WHAT THE TASK REQUIRES => Scan the entries that follow and copy out every line containing "over".

DATA TO PROCESS =>
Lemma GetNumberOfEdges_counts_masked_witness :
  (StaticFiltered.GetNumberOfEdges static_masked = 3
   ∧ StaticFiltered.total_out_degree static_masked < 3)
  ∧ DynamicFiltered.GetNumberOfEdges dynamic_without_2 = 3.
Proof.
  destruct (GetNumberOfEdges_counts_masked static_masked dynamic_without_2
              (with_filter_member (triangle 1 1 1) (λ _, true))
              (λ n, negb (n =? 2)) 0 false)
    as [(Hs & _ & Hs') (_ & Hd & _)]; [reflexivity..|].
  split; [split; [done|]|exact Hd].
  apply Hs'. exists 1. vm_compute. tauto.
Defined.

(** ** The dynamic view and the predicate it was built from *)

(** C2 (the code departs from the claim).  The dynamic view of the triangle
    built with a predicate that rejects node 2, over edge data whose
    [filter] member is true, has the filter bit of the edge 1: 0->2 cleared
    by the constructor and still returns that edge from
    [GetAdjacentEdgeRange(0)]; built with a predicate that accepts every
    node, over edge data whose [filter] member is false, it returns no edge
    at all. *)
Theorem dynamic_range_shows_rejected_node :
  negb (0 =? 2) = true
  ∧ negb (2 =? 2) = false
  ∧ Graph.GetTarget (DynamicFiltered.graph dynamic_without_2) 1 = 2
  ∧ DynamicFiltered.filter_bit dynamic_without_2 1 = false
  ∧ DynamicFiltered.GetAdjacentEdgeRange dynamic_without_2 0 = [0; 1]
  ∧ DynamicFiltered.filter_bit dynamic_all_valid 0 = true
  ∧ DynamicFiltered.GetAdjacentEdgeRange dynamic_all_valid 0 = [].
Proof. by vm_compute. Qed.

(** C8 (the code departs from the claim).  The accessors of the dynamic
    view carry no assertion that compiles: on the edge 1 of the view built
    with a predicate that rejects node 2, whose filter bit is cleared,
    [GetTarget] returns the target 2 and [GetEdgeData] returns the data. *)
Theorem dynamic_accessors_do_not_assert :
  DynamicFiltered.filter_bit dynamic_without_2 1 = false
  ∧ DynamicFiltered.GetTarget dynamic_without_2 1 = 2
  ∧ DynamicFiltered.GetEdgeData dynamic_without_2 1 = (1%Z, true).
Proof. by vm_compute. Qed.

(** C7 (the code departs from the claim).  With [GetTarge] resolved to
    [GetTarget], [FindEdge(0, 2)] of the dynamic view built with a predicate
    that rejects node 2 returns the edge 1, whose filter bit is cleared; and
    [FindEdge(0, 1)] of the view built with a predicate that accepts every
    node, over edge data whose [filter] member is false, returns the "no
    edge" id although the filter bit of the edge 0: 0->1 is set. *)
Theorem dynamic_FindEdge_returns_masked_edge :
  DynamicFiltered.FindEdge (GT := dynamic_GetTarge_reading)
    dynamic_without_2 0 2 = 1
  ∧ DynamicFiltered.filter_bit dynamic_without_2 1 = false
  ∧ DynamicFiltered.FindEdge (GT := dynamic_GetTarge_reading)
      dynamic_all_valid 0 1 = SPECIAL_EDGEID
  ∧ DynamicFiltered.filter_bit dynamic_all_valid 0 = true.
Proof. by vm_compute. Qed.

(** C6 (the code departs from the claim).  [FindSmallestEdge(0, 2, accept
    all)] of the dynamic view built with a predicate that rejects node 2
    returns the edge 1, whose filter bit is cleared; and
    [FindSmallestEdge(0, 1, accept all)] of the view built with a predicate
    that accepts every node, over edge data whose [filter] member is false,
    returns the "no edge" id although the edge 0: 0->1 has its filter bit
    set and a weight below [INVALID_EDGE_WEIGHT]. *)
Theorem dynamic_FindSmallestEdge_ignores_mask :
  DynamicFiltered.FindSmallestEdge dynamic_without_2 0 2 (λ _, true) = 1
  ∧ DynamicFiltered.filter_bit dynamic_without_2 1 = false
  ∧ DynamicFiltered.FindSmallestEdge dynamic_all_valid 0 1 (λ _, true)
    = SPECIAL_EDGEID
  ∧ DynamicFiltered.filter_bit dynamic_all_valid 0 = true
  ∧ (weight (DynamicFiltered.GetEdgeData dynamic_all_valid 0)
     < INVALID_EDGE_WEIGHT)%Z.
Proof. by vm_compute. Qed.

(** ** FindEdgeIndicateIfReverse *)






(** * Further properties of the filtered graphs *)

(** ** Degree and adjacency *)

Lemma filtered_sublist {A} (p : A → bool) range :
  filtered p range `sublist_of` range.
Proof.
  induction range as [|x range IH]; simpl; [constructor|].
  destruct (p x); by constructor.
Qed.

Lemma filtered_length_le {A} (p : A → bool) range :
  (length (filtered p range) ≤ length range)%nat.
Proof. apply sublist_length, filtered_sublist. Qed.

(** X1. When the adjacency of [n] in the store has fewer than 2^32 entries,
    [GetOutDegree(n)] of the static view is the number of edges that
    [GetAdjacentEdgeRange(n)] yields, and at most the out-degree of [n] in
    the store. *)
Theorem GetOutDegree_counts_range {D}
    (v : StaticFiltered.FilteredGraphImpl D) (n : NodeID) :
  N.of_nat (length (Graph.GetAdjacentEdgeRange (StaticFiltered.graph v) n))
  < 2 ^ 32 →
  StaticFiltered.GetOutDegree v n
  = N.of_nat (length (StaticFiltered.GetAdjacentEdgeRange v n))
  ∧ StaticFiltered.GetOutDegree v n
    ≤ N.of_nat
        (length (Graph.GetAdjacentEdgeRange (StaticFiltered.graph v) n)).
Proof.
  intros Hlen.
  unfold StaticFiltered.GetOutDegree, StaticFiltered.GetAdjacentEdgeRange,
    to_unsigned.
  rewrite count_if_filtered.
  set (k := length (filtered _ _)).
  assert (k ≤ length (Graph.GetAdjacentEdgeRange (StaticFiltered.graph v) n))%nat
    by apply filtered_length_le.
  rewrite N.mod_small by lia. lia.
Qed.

ANSWER TO THE PROBLEM =>
    built with a predicate that rejects node 2, over edge data whose
    node, over edge data whose [filter] member is false, it returns no edge
    node, over edge data whose [filter] member is false, returns the "no
    that accepts every node, over edge data whose [filter] member is false,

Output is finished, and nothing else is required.